◆ Exercise requirements:
Starting at the first line of the data below, write out each line exactly until you reach the line containing "kz_shm_va_excluded, KZ_SHM_MAX_RES, KZ_SHM_MAX_PAGES.", and include that line too.

=== Begin Enclosure ===

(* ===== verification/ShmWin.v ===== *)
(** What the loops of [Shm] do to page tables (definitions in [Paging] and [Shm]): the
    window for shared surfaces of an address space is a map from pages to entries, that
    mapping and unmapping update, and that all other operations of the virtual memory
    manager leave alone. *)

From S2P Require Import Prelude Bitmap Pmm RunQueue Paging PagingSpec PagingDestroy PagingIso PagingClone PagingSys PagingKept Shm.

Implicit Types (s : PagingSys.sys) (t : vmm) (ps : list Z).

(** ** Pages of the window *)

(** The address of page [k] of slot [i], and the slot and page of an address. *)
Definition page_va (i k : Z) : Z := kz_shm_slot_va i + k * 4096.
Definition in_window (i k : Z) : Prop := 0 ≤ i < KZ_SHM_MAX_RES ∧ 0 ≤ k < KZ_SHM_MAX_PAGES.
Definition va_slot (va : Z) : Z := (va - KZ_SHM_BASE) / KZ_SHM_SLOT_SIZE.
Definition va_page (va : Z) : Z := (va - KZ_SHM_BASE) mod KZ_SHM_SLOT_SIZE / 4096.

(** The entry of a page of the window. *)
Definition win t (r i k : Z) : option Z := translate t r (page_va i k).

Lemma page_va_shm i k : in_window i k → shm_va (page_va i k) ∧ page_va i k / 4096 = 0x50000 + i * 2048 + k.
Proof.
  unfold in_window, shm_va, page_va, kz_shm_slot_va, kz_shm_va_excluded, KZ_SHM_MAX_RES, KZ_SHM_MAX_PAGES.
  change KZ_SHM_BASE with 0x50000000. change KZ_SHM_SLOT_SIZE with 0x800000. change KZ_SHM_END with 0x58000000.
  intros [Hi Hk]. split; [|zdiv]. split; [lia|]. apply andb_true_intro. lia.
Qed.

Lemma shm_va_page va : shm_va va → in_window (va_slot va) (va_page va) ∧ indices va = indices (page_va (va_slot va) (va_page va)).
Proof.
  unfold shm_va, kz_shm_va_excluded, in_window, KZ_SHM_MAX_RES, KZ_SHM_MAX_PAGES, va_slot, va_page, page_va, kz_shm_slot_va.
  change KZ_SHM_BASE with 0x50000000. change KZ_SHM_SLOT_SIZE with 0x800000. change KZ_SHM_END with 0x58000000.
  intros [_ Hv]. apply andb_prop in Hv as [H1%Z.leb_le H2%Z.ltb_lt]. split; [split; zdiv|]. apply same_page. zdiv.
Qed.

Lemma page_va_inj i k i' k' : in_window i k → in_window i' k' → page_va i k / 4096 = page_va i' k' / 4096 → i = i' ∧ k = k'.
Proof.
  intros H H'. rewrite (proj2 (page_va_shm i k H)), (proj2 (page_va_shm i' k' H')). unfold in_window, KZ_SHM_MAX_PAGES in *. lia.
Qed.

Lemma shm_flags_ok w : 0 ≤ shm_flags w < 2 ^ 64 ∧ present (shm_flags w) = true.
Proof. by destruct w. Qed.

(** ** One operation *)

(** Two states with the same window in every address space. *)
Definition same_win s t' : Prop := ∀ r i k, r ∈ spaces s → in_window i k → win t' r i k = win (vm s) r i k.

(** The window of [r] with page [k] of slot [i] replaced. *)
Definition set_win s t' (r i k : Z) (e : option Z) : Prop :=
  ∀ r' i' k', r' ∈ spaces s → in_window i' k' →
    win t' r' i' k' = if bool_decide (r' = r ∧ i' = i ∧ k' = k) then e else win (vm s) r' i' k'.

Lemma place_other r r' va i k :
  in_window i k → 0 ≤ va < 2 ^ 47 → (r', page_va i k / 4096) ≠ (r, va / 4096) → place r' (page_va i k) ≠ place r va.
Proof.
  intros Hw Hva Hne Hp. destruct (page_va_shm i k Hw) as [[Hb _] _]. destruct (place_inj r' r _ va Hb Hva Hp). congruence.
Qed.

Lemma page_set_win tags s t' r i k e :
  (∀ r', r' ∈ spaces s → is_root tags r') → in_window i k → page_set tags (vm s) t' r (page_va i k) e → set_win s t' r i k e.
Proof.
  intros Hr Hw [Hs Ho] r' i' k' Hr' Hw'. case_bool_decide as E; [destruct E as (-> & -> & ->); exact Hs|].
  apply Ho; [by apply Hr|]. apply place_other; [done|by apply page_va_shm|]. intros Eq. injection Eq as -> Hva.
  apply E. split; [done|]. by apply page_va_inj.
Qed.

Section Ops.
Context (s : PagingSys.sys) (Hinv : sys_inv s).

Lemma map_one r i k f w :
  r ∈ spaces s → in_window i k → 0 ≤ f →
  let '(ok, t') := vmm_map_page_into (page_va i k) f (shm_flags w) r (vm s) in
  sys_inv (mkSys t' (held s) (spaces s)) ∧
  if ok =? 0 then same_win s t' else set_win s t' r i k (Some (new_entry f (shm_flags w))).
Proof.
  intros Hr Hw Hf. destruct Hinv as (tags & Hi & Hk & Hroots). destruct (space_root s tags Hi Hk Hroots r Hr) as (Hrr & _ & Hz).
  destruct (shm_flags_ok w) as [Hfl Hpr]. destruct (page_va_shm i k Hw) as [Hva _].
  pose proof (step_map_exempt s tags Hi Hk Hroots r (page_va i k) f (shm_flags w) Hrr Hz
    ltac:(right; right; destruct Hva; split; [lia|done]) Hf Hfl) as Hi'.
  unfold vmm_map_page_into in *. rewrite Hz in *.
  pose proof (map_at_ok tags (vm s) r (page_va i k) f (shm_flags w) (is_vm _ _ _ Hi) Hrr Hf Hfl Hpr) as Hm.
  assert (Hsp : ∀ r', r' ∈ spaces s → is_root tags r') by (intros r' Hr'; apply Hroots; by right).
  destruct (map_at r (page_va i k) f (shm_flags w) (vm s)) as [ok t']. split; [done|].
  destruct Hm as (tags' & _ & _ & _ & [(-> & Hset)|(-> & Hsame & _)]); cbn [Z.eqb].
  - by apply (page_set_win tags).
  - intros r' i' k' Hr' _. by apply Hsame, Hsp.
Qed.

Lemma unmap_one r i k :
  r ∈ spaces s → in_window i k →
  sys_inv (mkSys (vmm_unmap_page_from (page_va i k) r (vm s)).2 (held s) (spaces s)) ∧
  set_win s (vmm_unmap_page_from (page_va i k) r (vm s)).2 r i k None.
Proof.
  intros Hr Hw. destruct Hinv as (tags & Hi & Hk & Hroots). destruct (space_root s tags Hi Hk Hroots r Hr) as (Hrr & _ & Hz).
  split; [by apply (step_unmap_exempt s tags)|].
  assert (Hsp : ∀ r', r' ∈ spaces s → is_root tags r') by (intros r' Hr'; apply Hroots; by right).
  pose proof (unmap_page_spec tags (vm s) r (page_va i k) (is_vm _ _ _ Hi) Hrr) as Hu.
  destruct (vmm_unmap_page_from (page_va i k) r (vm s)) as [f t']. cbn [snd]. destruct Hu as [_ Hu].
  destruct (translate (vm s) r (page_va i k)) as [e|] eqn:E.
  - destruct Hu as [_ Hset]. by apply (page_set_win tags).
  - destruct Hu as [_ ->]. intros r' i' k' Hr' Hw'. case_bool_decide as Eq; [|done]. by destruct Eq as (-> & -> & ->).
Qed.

=== End Enclosure ===

◆ Solution below:
(* ===== verification/ShmWin.v ===== *)
(** What the loops of [Shm] do to page tables (definitions in [Paging] and [Shm]): the
    window for shared surfaces of an address space is a map from pages to entries, that
    mapping and unmapping update, and that all other operations of the virtual memory
    manager leave alone. *)

From S2P Require Import Prelude Bitmap Pmm RunQueue Paging PagingSpec PagingDestroy PagingIso PagingClone PagingSys PagingKept Shm.

Implicit Types (s : PagingSys.sys) (t : vmm) (ps : list Z).

(** ** Pages of the window *)

(** The address of page [k] of slot [i], and the slot and page of an address. *)
Definition page_va (i k : Z) : Z := kz_shm_slot_va i + k * 4096.
Definition in_window (i k : Z) : Prop := 0 ≤ i < KZ_SHM_MAX_RES ∧ 0 ≤ k < KZ_SHM_MAX_PAGES.
Definition va_slot (va : Z) : Z := (va - KZ_SHM_BASE) / KZ_SHM_SLOT_SIZE.
Definition va_page (va : Z) : Z := (va - KZ_SHM_BASE) mod KZ_SHM_SLOT_SIZE / 4096.

(** The entry of a page of the window. *)
Definition win t (r i k : Z) : option Z := translate t r (page_va i k).

Lemma page_va_shm i k : in_window i k → shm_va (page_va i k) ∧ page_va i k / 4096 = 0x50000 + i * 2048 + k.
Proof.
  unfold in_window, shm_va, page_va, kz_shm_slot_va, kz_shm_va_excluded, KZ_SHM_MAX_RES, KZ_SHM_MAX_PAGES.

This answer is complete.